It is important to recognize that the fair cross section requirement
applies only at the first stage of the three-stage process by which
citizens end up serving on a jury.
- In the first stage, a group of citizens is summoned for jury duty. Those
who appear constitute the “jury pool.”
- In the second stage, some members of the pool are randomly selected to be
sent to a courtroom in which selection of a jury is about to proceed. These
persons constitute “the venire.” The number of members of the venire is always
greater than the number of jurors who will actually sit, to allow for the
exercise of for-cause and peremptory challenges and alternate jurors.

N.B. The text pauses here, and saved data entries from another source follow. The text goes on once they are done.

(** * headtrackr.Tracker: the tracking session controller of src/main.js

    A shallow embedding of the wrapper object [headtrackr.Tracker]: its
    closure variables, its methods [init], [start], [stop], [getFOV], the
    per-frame step [track] and the readiness probe [starter], followed by
    the properties of the controller.

    JavaScript numbers are IEEE-754 binary64 values and are embedded as
    Rocq's primitive floats; clock readings are integers and are embedded
    in [Z]; strings are [string].  The collaborators that live in other
    files of the library (face tracker, smoother, head-position estimator)
    appear as handles recording what the controller passed to them, and
    every call the controller makes on them is logged as an [Event]. *)

From Stdlib Require Import PrimFloat ZArith List String Bool Arith Lia.
Import ListNotations.
Local Open Scope string_scope.
Local Open Scope list_scope.
Set Warnings "-inexact-float".

(** ** JavaScript numbers *)

Module JS.

Definition number := float.

(** [a == b] on two numbers. *)
Definition eq (a b : number) : bool := PrimFloat.eqb a b.

(** [a < b] on two numbers. *)
Definition lt (a b : number) : bool := PrimFloat.ltb a b.

(** One comparison step of [Math.max]: NaN is contagious and [+0] is
    larger than [-0]. *)
Definition max2 (a b : number) : number :=
  if PrimFloat.is_nan a then a
  else if PrimFloat.is_nan b then b
  else if PrimFloat.ltb a b then b
  else if PrimFloat.ltb b a then a
  else if PrimFloat.get_sign a then b else a.

(** One comparison step of [Math.min]: NaN is contagious and [-0] is
    smaller than [+0]. *)
Definition min2 (a b : number) : number :=
  if PrimFloat.is_nan a then a
  else if PrimFloat.is_nan b then b
  else if PrimFloat.ltb b a then b
  else if PrimFloat.ltb a b then a
  else if PrimFloat.get_sign a then a else b.

(** [Math.max.apply(null, l)]; the empty call yields [-Infinity]. *)
Definition Math_max (l : list number) : number :=
  fold_left max2 l PrimFloat.neg_infinity.

(** [Math.min.apply(null, l)]; the empty call yields [+Infinity]. *)
Definition Math_min (l : list number) : number :=
  fold_left min2 l PrimFloat.infinity.

Definition Math_sqrt (a : number) : number := PrimFloat.sqrt a.

End JS.

Arguments JS.eq : simpl never.
Arguments JS.lt : simpl never.
Arguments JS.Math_max : simpl never.
Arguments JS.Math_min : simpl never.
Arguments JS.Math_sqrt : simpl never.

(** ** Data *)

(** The tracking object returned by [facetracker.getTrackingObject]. *)
Module FaceObj.
Record t := mk {
  detection : string;      (* "WB", "VJ" or "CS" *)
  confidence : JS.number;
  x : JS.number;
  y : JS.number;
  width : JS.number;
  height : JS.number;
  angle : JS.number
}.
End FaceObj.

(** The canvas handed to [init]; only its dimensions are read. *)
Module Canvas.
Record t := mk { width : JS.number; height : JS.number }.
End Canvas.

(** The constructor's [params] once the defaults of lines 35-52 are
    filled in.  [debug] is [true] when a canvas element was passed. *)
Module Params.
Record t := mk {
  ui : bool;
  smoothing : bool;
  retryDetection : bool;
  debug : bool;
  detectionInterval : JS.number;
  cameraOffset : JS.number;
  calcAngles : bool;
  headPosition : bool;
  fov : option JS.number
}.
(** A Manifold extension that answers under the ERC721 ABI only: a fee of
    100 and a claim priced in a token that reports the symbol TKN and 300
    decimals, and rejects every other read. *)
Definition ERC20_CLAIM_UNDER_ERC721_ABI (c : call) : option value :=
  if (functionName c =? "symbol")%string then Some (VStr "TKN")
  else if (functionName c =? "decimals")%string then Some (VNum (Int 300))
  else
    match abi_of c with
    | MANIFOLD_ERC721_EXTENSION_ABI =>
        if (functionName c =? "MINT_FEE")%string then Some (VBig 100)
        else if (functionName c =? "getClaim")%string then Some ERC20_CLAIM
        else None
    | _ => None
    end.
End Examples.
Import Examples.

(** ** Vocabulary of the statements *)

(** A computation that never raises: from every state it yields a value. *)
Definition returns {H A} (m : M H A) : Prop :=
  forall s, exists a s', m s = (Ok a, s').

(** A computation that leaves the mutable objects alone. *)
Definition keeps_heap {H A} (m : M H A) : Prop :=
  forall s, heap (snd (m s)) = heap s.

(** A computation that leaves [params] alone. *)
Definition keeps_params {A} (m : Price A) : Prop :=
  forall s, h_params (heap (snd (m s))) = h_params (heap s).

(** What a probe with a [.catch] settles to: its answer, or the default when
    the read is rejected. *)
Definition answer_or (r : option value) (d : value) : value :=
  match r with
  | Some v => v
  | None => d
  end.




(** The outcome of a read as a settled promise *)
Definition outcome (answer : option value) : result value :=
  match answer with
  | Some v => Ok v
  | None => Throw CallFailed
  end.

(** The reads a computation issues are appended to the log, and there are
    at most [n] of them. *)
Definition reads_at_most {H A} (n : nat) (m : M H A) : Prop :=
  forall s, exists issued,
    trace (snd (m s)) = (trace s ++ issued)%list /\ (List.length issued <= n)%nat.

(** A step of a cascade that returned from the function. *)
Definition matched {A} (r : result (option A)) : bool :=
  match r with
  | Ok (Some _) => true
  | _ => false
  end.

(** The same for a step of a cascade, with one bound for a run that matches
    and one for a run that does not (no match, or a raise). *)
Definition reads_within {H A} (hit miss : nat) (m : M H (option A)) : Prop :=
  forall s, exists issued,
    trace (snd (m s)) = (trace s ++ issued)%list
    /\ (List.length issued <= if matched (fst (m s)) then hit else miss)%nat.

(** The most reads a pricing run can need, by branch. *)
Definition price_read_budget (contractInfo : NFTContractInfo) : nat :=
  match info_provider contractInfo with
  | manifold => if truthy (extensionAddress contractInfo) then 10 else 1
  | nfts2me => 3
  | thirdweb => if isERC1155 contractInfo then 3 else 6
  | opensea => 3
  | zora => 2
  | generic => 4
  end.

(** A property of every value a computation can return. *)
Definition yields {H A} (P : A -> Prop) (m : M H A) : Prop :=
  forall s a s', m s = (Ok a, s') -> P a.

(** What every classification found by a heuristic looks like: one of the
    three detectable providers, the flags of the two interface probes, the
    Manifold marker exactly on a Manifold result, and no pricing data yet. *)
Definition found_by_heuristic (is721 is1155 : value) (info : NFTContractInfo)
  : Prop :=
  (info_provider info = manifold \/ info_provider info = nfts2me
   \/ info_provider info = thirdweb)
  /\ isERC721 info = truthy is721
  /\ isERC1155 info = truthy is1155
  /\ (hasManifoldExtension info = Some true <-> info_provider info = manifold)
  /\ (info_provider info <> manifold -> extensionAddress info = VUndef)
  /\ claim info = None
  /\ claimCondition info = None.

(** What every quote looks like.  A quote with ERC20 detail has decimals in
    0..255, a mint price, and a native total that is either 0 or the mint
    price itself (the token cost is never added to it); a quote without a
    mint price is the bare total of a catch block: 0 or the default Manifold
    fee. *)
Definition well_formed_quote (q : PriceData) : Prop :=
  (forall d, erc20Details q = Some d ->
     (exists z, decimals d = Int z /\ 0 <= z <= 255)
     /\ mintPrice q <> None
     /\ (totalCost q = VBig 0 \/ mintPrice q = Some (totalCost q)))
  /\ (mintPrice q = None ->
      erc20Details q = None /\ price_claim q = None
      /\ (totalCost q = VBig 0 \/ totalCost q = VBig DEFAULT_MANIFOLD_FEE)).

(** The fields of the two argument objects that are inputs only. *)
Definition request_core (p : MintParams) :=
  (contractAddress p, chainId p, provider p, recipient p, amount p, tokenId p,
   merkleProof p).

Definition classification (i : NFTContractInfo) :=
  (info_provider i, isERC1155 i, isERC721 i, extensionAddress i,
   hasManifoldExtension i).

(** A computation that leaves a view of the argument objects alone. *)
Definition preserves {A X} (f : Heap -> X) (m : Price A) : Prop :=
  forall s, f (heap (snd (m s))) = f (heap s).
(** * Shopify data explorer: proxy function, store manager and row normalizer

    A shallow embedding of
    - [supabase/functions/fetch-shopify-data/index.ts]: its first handler
      (module [Proxy]) and its second (module [Proxy2]),
    - the store manager component: the domain [handleSubmit] stores
      (module [StoreManager]), and its state with [fetchStores] and the
      whole of [handleSubmit] (module [StoreList]),
    - [src/components/DataViewer.tsx]: [processData] (module
      [DataViewer]), and [fetchData], [getColumns] and [renderContent]
      (module [Viewer]),
    - [src/components/DataTable.tsx] (module [DataTable]),
    over a small model of the JavaScript values and builtins they use
    (modules [JS] and [Runtime]): binary64 numbers with [parseFloat],
    [toFixed] and Number::toString, strings, JSON values, property access
    that throws on [undefined] and [null], and the conversion to a string,
    which throws on an object with a member named [toString].

    The handlers of the proxy run in a monad that logs its effects
    (reading the request body, the store lookup, the outbound call) and
    may throw; the Supabase client and the network are a [Backend] they
    are given. The host's [toLocaleDateString] and [toLocaleString], and
    the text of [JSON.stringify], are parameters. Module [RowSpec] words
    the rows as the specification does; the properties follow the
    definitions. *)

From Stdlib Require Import ZArith List Bool Ascii Lia.
From Stdlib Require Import Floats.SpecFloat.
From stdpp Require Import base option list gmap strings pretty.

#[local] Set Warnings "-register-all".

(** ** JavaScript values and the builtins the program calls *)

Module JS.

(** *** Numbers: IEEE 754 binary64

    A JavaScript number is a binary64 value; [spec_float] is the Standard
    Library's sign / mantissa / exponent view of one. *)

Abbreviation number := spec_float.

Definition prec : Z := 53.
Definition emax : Z := 1024.

(** The number nearest to [m * 2^e] (ties to even). *)
Definition round_number (m e : Z) : number := binary_normalize prec emax m e false.
(** * TorBox downloads command

    A shallow embedding of [src/search-downloads.tsx].

    The command lists the downloads of a remote service, merged from three
    collections, lets the user filter them by name and offers three actions
    per row.  The embedding follows the source function by function:

    - [formatBytes], [getTypeLabel], [getStatusTag]: the pure helpers;
    - [addType], [fetchAllDownloads]: the aggregation;
    - [DownloadListItem]: a row and its action handlers;
    - [filteredDownloads], [Command]: the view.

    JavaScript values are modelled as follows.  [string] is a Rocq string.
    A [number] that holds an identifier, a byte count or a time value is an
    integer of [Z]; the fraction [progress] is an IEEE 754 binary64 value
    ([float]), with its comparison and multiplication as the processor does
    them.  A promise is the result it settles with ([Settled]); the effects of
    the handlers (notifications, remote calls, clipboard) are events appended
    to a log carried by a small state-and-exception monad. *)

From Stdlib Require Import ZArith List String Ascii Bool Lia.
From Stdlib Require Import Permutation Sorted DecimalString DecimalZ.
From Stdlib Require Import PrimFloat FloatOps SpecFloat.
Import ListNotations.

Local Open Scope list_scope.
Local Open Scope string_scope.
Local Open Scope Z_scope.

Set Implicit Arguments.

(* ================================================================== *)
(** * Built-in operations of the language *)

Module JS.

(** ** Strings *)

(** [s.includes(t)]: [t] occurs in [s] as a contiguous substring. *)
Fixpoint includes (s t : string) : bool :=
  if String.prefix t s then true
  else match s with
       | EmptyString => false
       | String _ s' => includes s' t
       end.

(** Decimal digits of an integer, with a leading minus sign when negative. *)
Definition digits (z : Z) : string := NilZero.string_of_int (Z.to_int z).

(** ** Integer-valued numbers *)

(** The values [Math.round] can return: they are integers, or one of the
    three special values.  Negative zero is [Integer 0]; it prints as [0]. *)
Variant Integral : Type :=
| NaN
| Infinity (negative : bool)
| Integer (z : Z).

(** [Math.round(x)]: the integer closest to [x], a tie going towards
    positive infinity.  A finite binary64 value is [m * 2^e] exactly, so the
    result is computed without rounding error. *)
Definition Math_round (x : float) : Integral :=
  match Prim2SF x with
  | S754_nan => NaN
  | S754_infinity s => Infinity s
  | S754_zero _ => Integer 0
  | S754_finite s m e =>
      let n := if s then Z.neg m else Z.pos m in
      Integer (if 0 <=? e then n * 2 ^ e
               else (2 * n + 2 ^ (- e)) / 2 ^ (1 - e))
  end.

(** Does the decimal integer [c] read back as the binary64 value [a]?
    [a > 0] is an integer-valued double; [c] does when it lies within half a
    gap of [a], the ends included when the significand of [a] is even. *)
Definition reads_back (a c : Z) : bool :=
  let e := Z.log2 a - 52 in
  let m := a / 2 ^ e in
  let below := if m =? 2 ^ 52 then 2 ^ (e - 1) else 2 ^ e in
  if Z.even m
  then (2 * a - below <=? 2 * c) && (2 * c <=? 2 * a + 2 ^ e)
  else (2 * a - below <? 2 * c) && (2 * c <? 2 * a + 2 ^ e).

(** The shortest significand [s] of [k] digits such that [s * 10^(n-k)]
    reads back as [a], where [n] is the number of digits of [a]; among two
    candidates of one length, the closer to [a]. *)
Fixpoint shortest (fuel : nat) (a n k : Z) : Z :=
  match fuel with
  | O => a
  | S fuel' =>
      let d := 10 ^ (n - k) in
      let c0 := (a / d) * d in
      let c1 := c0 + d in
      let ok0 := reads_back a c0 in
      let ok1 := reads_back a c1 in
      if ok0 && (negb ok1 || (a - c0 <=? c1 - a)) then c0
      else if ok1 then c1
      else shortest fuel' a n (k + 1)
  end.
(** The direct orchestrator on a computed, non-empty path. *)
Lemma direct_route_result (a b c d : Q) (m : string) (path : OsmPath) :
  osm_path a b c d m = Ret path ->
  path_coords path <> [] ->
  exists (result : RouteResult) (s0 arr : RouteStep)
         (between : list RouteStep),
    direct a b c d m = RouteOk result
    /\ step_by_step_instructions result = s0 :: between ++ [arr]
    /\ type s0 = start /\ type arr = arrival
    /\ distance_from_start_km arr = total_distance_km (route_summary result)
    /\ estimated_time_min arr = estimated_duration_min (route_summary result)
    /\ total_distance_km (route_summary result)
       = Py.round (path_length_m path / 1000) 2
    /\ nodes_in_route (route_summary result) = length (path_coords path)
    /\ coordinates_count (route_summary result)
       = length (route_coordinates result)
    /\ route_coordinates result
       = map (fun coord => (lat coord, lng coord)) (path_coords path)
    /\ air_quality_analysis result
       = analyze_route_air_quality geodesic_km (path_coords path)
           air_quality_snapshot
    /\ Some (bounds (map_data result)) = calculate_osm_bounds (path_coords path)
    /\ Some (center (map_data result)) = find_route_center (path_coords path)
    /\ destination_info result = None.
Proof.
  intros Hpath Hne.
  destruct (steps_of_route (path_coords path) m (path_length_m path / 1000) Hne)
    as (s0 & arr & between & Esteps & T0 & Ta & Da & Ma).
  destruct (OsmRouteFacts.bounds_of_route _ Hne) as [bounds Ebounds].
  destruct (OsmRouteFacts.center_of_route _ Hne) as [center Ecenter].
  unfold get_osm_route_with_air_quality, route_body.
  rewrite Hpath. cbn [mbind exc_bind].
  rewrite Esteps. cbn [of_option mbind exc_bind].
  rewrite Ebounds, Ecenter. cbn [of_option mbind exc_bind].
  eexists. exists s0, arr, between.
  split; [reflexivity|]. cbn.
  rewrite length_map.
  repeat split; try reflexivity; assumption.
Qed.

(** X10: the direct orchestrator succeeds exactly when the graph provider
    returns a non-empty path, whatever the air-quality snapshot holds; a
    provider exception is reported with the prefix "Error en cálculo de
    ruta: ".  On success the steps run from a start step to an arrival step
    whose distance and time equal the summary's total distance and duration,
    the two node counts equal the length of the polyline, and the map box
    and center are those of the path. *)
Theorem direct_route_outcome (a b c d : Q) (m : string) :
  (response_success (direct a b c d m) = true
   <-> exists path : OsmPath,
         osm_path a b c d m = Ret path /\ path_coords path <> [])
  /\ (forall e : string,
        osm_path a b c d m = Raise e ->
        direct a b c d m = RouteError ("Error en cálculo de ruta: " +:+ e))
  /\ (forall result : RouteResult,
        direct a b c d m = RouteOk result ->
        exists (path : OsmPath) (s0 arr : RouteStep)
               (between : list RouteStep),
          osm_path a b c d m = Ret path
          /\ step_by_step_instructions result = s0 :: between ++ [arr]
          /\ type s0 = start /\ type arr = arrival
          /\ distance_from_start_km arr
             = total_distance_km (route_summary result)
          /\ estimated_time_min arr
             = estimated_duration_min (route_summary result)
          /\ nodes_in_route (route_summary result)
             = length (route_coordinates result)
          /\ coordinates_count (route_summary result)
             = length (route_coordinates result)
          /\ route_coordinates result
             = map (fun coord => (lat coord, lng coord)) (path_coords path)
          /\ Some (bounds (map_data result))
             = calculate_osm_bounds (path_coords path)
          /\ Some (center (map_data result))
             = find_route_center (path_coords path)).
Proof.
  destruct (osm_path a b c d m) as [e|path] eqn:Epath.
  - assert (direct a b c d m = RouteError ("Error en cálculo de ruta: " +:+ e))
      as Eerr.
    { unfold get_osm_route_with_air_quality, route_body.
      rewrite Epath. reflexivity. }
    rewrite Eerr. split; [|split].
    + split; [discriminate | intros (path & Hp & _); discriminate Hp].
    + intros e' [= <-]. reflexivity.
    + intros result H. discriminate H.
  - destruct (path_coords path) as [|c0 rest] eqn:Ecoords.
    + assert (response_success (direct a b c d m) = false) as Efail.
      { unfold get_osm_route_with_air_quality, route_body.
        rewrite Epath. cbn [mbind exc_bind]. rewrite Ecoords. reflexivity. }
      split; [|split].
      * rewrite Efail. split; [discriminate|].
        intros (path' & [= <-] & Hne). congruence.
      * intros e H. discriminate H.
      * intros result H. rewrite H in Efail. discriminate Efail.
    + assert (path_coords path <> []) as Hne by (rewrite Ecoords; discriminate).
      destruct (direct_route_result a b c d m path Epath Hne)
        as (result & s0 & arr & between & E & Hsteps & T0 & Ta & Da & Ma
            & _ & Hn & Hc & Hpoly & _ & Hb & Hcen & _).
      rewrite E. split; [|split].
      * split; [|reflexivity]. intros _. exists path.
        split; [reflexivity | rewrite Ecoords; discriminate].
      * intros e H. discriminate H.
      * intros result' [= <-]. exists path, s0, arr, between.
        split; [reflexivity|]. split; [exact Hsteps|].
        split; [exact T0|]. split; [exact Ta|]. split; [exact Da|].
        split; [exact Ma|]. split; [rewrite Hn, Hpoly, length_map; reflexivity|].
        split; [exact Hc|]. split; [exact Hpoly|].
        split; [exact Hb | exact Hcen].
Qed.

Local Notation "'searched'" :=
  (get_complete_route_with_osm_search geodesic_km osm_path
     air_quality_snapshot now_isoformat find_destination_osm) (only parsing).

(** X11: the search orchestrator reports "No se encontró '...' en
    OpenStreetMap" when the place search fails or has no match, and the
    search's own message when the search raises.  Otherwise it routes to the
    first match: an error of the direct orchestrator is passed on unchanged,
    and a success is passed on with the same route, the first match as
    [destination_info], the query, and the next matches, at most 2, as
    alternatives. *)
Theorem search_route_outcome (a b : Q) (query m : string) :
  (forall e : string,
      find_destination_osm query = Raise e ->
      searched a b query m = RouteError e)
  /\ (forall dest_result : DestinationToolsOsm.DestinationSearch,
        find_destination_osm query = Ret dest_result ->
        DestinationToolsOsm.success dest_result = false
        \/ DestinationToolsOsm.matches dest_result = [] ->
        searched a b query m
        = RouteError ("No se encontró '" +:+ query +:+ "' en OpenStreetMap"))
  /\ (forall (dest_result : DestinationToolsOsm.DestinationSearch)
             (first_match : DestinationToolsOsm.Destination)
             (others : list DestinationToolsOsm.Destination),
        find_destination_osm query = Ret dest_result ->
        DestinationToolsOsm.success dest_result = true ->
        DestinationToolsOsm.matches dest_result = first_match :: others ->
        (forall e : string,
            direct a b (DestinationToolsOsm.lat first_match)
              (DestinationToolsOsm.lng first_match) m = RouteError e ->
            searched a b query m = RouteError e)
        /\ (forall route : RouteResult,
              direct a b (DestinationToolsOsm.lat first_match)
                (DestinationToolsOsm.lng first_match) m = RouteOk route ->
              exists alternatives : list DestinationToolsOsm.Destination,
                searched a b query m
                = RouteOk (with_destination_info route first_match
                             (Some query) (Some alternatives) None)
                /\ alternatives = take 2 others
                /\ length alternatives = Nat.min 2 (length others))).
Proof.
  unfold get_complete_route_with_osm_search, search_body.
  split; [|split].
  - intros e ->. reflexivity.
  - intros dest_result -> Hfail. cbn [mbind exc_bind].
    destruct Hfail as [-> | ->]; [reflexivity|].
    rewrite orb_true_r. reflexivity.
  - intros dest_result first_match others -> Hsucc Hmatches.
    cbn [mbind exc_bind]. rewrite Hsucc, Hmatches.
    cbn [negb orb lookup list_lookup of_option mbind exc_bind].
    split.
    + intros e ->. reflexivity.
    + intros route ->. exists (take 2 others).
      split; [reflexivity|]. split; [reflexivity|].
      apply length_take.
Qed.

Local Notation "'nearest_route'" :=
  (get_nearest_route_with_air_quality geodesic_km osm_path
     air_quality_snapshot now_isoformat find_destination_osm str_float)
  (only parsing).

(** X12: the nearest-of-type orchestrator passes a failure of
    [find_nearest_destination] and a failure of the direct orchestrator on
    unchanged.  On success it adds the chosen destination and a comparison
    of the straight-line distance reported by the search with the summary's
    route distance; it sets no query and no alternatives. *)
Theorem nearest_route_outcome (a b : Q) (destination_type m : string) :
  let nearest :=
    DestinationToolsOsm.find_nearest_destination geodesic_km
      find_destination_osm str_float a b destination_type
      destination_radius_km in
  (forall e : string,
      nearest = DestinationToolsOsm.NearestFailure e ->
      nearest_route a b destination_type m = RouteError e)
  /\ (forall (destination : DestinationToolsOsm.Destination)
             (distance_km : Q) (origin : Q * Q) (search_type : string),
        nearest = DestinationToolsOsm.NearestFound destination distance_km
                    origin search_type ->
        (forall e : string,
            direct a b (DestinationToolsOsm.lat destination)
              (DestinationToolsOsm.lng destination) m = RouteError e ->
            nearest_route a b destination_type m = RouteError e)
        /\ (forall route : RouteResult,
              direct a b (DestinationToolsOsm.lat destination)
                (DestinationToolsOsm.lng destination) m = RouteOk route ->
              nearest_route a b destination_type m
              = RouteOk
                  (with_destination_info route destination None None
                     (Some {| ns_type := destination_type;
                              straight_line_distance_km := distance_km;
                              actual_route_distance_km :=
                                total_distance_km (route_summary route) |}))))
  /\ (forall found : RouteResult,
        nearest_route a b destination_type m = RouteOk found ->
        exists (destination : DestinationToolsOsm.Destination)
               (comparison : NearestSearch),
          destination_info found = Some destination
          /\ nearest_search found = Some comparison
          /\ geodesic_km (a, b)
               (DestinationToolsOsm.lat destination,
                DestinationToolsOsm.lng destination)
             <= destination_radius_km
          /\ straight_line_distance_km comparison
             = Py.round (geodesic_km (a, b)
                           (DestinationToolsOsm.lat destination,
                            DestinationToolsOsm.lng destination)) 2
          /\ actual_route_distance_km comparison
             = total_distance_km (route_summary found)).
Proof.
  intros nearest.
  unfold get_nearest_route_with_air_quality, nearest_body. fold nearest.
  split; [|split].
  - intros e ->. reflexivity.
  - intros destination distance_km origin search_type ->. split.
    + intros e ->. reflexivity.
    + intros route ->. reflexivity.
  - intros found.
    destruct nearest as [destination distance_km origin search_type|e] eqn:En;
      [|discriminate].
    destruct (DestinationFacts.nearest_found_inv _ _ _ _ _ _ _ _ _ _ _ En)
      as (_ & _ & _ & _ & Hr & _ & Hd & _).
    destruct (direct a b (DestinationToolsOsm.lat destination)
                (DestinationToolsOsm.lng destination) m) as [route|e];
      [|discriminate].
    intros [= <-]. eexists. eexists.
    split; [reflexivity|]. split; [reflexivity|].
    split; [exact Hr|]. split; [exact Hd | reflexivity].
Qed.
End Orchestration.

- Then in the third stage, some of the members of the venire are dismissed
due to challenges. Those who remain end up serving on the jury or as alternate
jurors.
The fair cross section requirement applies only to the first of these stages,
that is, to the summoning of the jury pool. There is no constitutional right to
a fair cross section in the venire or in the jury (although there is a right in
the third stage for prospective jurors not to be challenged solely on the basis
of race or gender—for a discussion of this topic,
click here.)
Source lists
The beginning point for summoning a fair cross section of the citizenry is
the source list(s) used by the court system for identifying potential jurors.
One list that is used by most state courts and federal district courts is the
list of registered voters within the geographic area covered by the court
(judicial district, county, etc). Some courts use this list alone. Other courts,
in an effort to include more potential jurors, particularly those who have
traditionally been under-represented in the jury pool, use additional lists. The
other most commonly used list is licensed drivers. Other lists used by
some courts include public assistance rolls, unemployment compensation rolls,
property tax rolls, and others.
Beyond the use of the statutorily required lists, the choice to use
supplementary lists is almost always left by legislatures to officials at the
level of the local judicial district. Thus, the lists used often vary
significantly within a state and across federal judicial districts. For
example, in Indiana the statewide rule gives a great deal of discretion to the
jury administrator of the local court: “The jury administrator shall compile the
jury pool annually by selecting names from all voter registration lists for the
county, supplemented with names from at least one other list of persons resident
in the county, such as lists of utility customers, property taxpayers, persons
filing income tax returns, motor vehicle registrations, city directories,
telephone directories, and driver’s licenses.”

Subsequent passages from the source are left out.